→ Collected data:

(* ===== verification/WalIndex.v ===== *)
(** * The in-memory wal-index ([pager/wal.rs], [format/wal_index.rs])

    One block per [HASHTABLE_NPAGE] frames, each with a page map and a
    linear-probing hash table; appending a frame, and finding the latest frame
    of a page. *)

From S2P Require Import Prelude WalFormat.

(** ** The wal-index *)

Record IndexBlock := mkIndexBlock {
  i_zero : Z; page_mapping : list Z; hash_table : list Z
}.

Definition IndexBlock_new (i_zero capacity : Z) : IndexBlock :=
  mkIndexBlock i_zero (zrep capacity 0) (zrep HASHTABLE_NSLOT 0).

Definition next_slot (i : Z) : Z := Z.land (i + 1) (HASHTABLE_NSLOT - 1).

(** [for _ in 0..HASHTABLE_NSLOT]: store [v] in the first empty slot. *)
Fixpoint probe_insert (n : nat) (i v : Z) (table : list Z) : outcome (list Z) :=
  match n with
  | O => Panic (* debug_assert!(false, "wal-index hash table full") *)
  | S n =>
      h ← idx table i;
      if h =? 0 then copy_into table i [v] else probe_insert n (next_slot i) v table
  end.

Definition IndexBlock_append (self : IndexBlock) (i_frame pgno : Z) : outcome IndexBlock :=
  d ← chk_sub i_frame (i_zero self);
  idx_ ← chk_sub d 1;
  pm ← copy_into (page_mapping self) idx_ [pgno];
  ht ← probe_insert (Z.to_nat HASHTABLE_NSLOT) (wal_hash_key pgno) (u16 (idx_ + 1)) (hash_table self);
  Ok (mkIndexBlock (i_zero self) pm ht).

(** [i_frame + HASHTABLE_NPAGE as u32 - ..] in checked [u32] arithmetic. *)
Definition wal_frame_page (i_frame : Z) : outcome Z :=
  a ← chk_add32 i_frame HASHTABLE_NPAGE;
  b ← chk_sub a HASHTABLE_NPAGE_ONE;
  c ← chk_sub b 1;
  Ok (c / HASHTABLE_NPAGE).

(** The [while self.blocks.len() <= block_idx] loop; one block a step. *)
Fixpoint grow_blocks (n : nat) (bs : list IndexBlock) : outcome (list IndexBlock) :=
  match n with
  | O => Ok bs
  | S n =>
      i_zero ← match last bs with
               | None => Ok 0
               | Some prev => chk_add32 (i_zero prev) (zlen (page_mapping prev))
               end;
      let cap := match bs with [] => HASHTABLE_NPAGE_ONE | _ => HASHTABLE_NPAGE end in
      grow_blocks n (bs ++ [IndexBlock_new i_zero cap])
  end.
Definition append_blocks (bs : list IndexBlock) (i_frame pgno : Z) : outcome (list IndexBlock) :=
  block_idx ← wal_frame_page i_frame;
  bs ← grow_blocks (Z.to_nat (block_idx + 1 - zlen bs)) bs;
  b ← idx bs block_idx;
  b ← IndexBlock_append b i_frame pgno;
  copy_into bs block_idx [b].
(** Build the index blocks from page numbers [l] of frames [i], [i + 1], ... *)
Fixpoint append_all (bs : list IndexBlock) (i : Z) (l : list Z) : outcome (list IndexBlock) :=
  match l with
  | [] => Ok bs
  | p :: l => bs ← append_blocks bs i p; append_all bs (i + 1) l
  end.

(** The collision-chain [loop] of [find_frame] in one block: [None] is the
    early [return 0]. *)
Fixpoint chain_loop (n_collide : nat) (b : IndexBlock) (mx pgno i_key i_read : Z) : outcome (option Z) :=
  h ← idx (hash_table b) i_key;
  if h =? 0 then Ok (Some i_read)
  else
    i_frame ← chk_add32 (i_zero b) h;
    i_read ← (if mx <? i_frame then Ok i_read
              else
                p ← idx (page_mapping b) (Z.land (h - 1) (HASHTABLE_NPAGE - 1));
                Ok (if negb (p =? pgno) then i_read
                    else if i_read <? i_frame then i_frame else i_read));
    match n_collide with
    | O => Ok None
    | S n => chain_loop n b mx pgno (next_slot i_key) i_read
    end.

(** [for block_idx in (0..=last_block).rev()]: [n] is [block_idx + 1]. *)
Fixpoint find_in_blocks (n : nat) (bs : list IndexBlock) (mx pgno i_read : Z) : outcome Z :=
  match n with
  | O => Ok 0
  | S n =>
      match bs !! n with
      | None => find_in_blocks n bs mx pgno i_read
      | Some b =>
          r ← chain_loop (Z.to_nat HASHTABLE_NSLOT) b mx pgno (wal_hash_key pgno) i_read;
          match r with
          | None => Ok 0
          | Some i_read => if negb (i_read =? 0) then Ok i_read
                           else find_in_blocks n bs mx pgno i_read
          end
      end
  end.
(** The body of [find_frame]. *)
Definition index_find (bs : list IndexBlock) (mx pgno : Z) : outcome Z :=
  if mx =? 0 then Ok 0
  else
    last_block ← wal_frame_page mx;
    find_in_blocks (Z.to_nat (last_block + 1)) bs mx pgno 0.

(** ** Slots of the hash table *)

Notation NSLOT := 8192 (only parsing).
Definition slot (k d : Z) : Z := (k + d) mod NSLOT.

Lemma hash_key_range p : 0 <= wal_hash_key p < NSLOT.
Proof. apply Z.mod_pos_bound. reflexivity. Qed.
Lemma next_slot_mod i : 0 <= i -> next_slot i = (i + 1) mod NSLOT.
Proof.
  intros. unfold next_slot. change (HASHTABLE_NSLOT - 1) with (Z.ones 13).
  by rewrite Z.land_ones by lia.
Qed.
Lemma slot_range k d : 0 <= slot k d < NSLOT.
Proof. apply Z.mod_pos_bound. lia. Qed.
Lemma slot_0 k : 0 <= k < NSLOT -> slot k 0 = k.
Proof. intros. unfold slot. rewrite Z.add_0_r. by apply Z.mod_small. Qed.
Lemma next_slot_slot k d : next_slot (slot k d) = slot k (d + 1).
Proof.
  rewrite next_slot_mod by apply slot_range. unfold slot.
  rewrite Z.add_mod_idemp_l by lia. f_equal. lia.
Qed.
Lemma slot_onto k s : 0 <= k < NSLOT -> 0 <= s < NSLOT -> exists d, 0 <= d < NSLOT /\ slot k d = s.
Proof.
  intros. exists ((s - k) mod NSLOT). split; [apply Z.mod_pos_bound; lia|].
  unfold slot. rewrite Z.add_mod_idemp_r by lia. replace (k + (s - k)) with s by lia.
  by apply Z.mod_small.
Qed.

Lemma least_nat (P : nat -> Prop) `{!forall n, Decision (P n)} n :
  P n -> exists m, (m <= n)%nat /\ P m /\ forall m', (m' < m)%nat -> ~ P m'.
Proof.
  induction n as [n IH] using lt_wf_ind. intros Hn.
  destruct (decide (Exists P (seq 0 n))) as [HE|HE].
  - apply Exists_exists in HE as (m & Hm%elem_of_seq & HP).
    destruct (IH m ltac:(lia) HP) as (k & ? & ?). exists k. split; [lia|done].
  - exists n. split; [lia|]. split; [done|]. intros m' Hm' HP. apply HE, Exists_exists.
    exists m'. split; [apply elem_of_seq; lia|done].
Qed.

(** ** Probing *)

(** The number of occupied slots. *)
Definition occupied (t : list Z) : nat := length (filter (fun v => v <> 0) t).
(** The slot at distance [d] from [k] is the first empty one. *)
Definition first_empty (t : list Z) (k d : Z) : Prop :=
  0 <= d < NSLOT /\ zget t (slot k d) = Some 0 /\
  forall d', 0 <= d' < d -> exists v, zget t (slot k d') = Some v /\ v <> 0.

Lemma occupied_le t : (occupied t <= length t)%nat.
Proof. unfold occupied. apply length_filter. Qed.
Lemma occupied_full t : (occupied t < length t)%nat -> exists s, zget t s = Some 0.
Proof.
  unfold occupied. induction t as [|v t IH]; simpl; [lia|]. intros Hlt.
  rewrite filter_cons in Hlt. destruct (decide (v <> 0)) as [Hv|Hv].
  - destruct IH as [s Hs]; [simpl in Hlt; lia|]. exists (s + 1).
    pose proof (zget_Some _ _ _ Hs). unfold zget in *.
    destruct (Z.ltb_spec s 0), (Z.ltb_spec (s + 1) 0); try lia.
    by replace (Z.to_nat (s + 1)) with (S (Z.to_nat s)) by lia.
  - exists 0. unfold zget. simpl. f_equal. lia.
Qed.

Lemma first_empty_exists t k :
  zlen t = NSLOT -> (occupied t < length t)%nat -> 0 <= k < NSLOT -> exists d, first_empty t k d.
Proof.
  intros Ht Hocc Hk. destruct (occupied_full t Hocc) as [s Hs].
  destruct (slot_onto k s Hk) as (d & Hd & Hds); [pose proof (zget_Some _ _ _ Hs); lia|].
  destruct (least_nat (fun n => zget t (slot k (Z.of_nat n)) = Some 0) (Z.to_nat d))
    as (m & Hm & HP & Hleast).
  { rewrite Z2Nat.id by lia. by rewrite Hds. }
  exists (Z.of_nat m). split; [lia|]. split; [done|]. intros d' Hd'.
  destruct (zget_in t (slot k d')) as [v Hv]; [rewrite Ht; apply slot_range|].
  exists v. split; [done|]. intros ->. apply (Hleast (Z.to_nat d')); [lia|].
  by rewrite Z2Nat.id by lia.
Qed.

→ PROBLEM STATEMENT:
Find the word "replace" in the entries. Copy each line that holds it.

→ ANSWER SPACE:
  unfold slot. rewrite Z.add_mod_idemp_r by lia. replace (k + (s - k)) with s by lia.
    by replace (Z.to_nat (s + 1)) with (S (Z.to_nat s)) by lia.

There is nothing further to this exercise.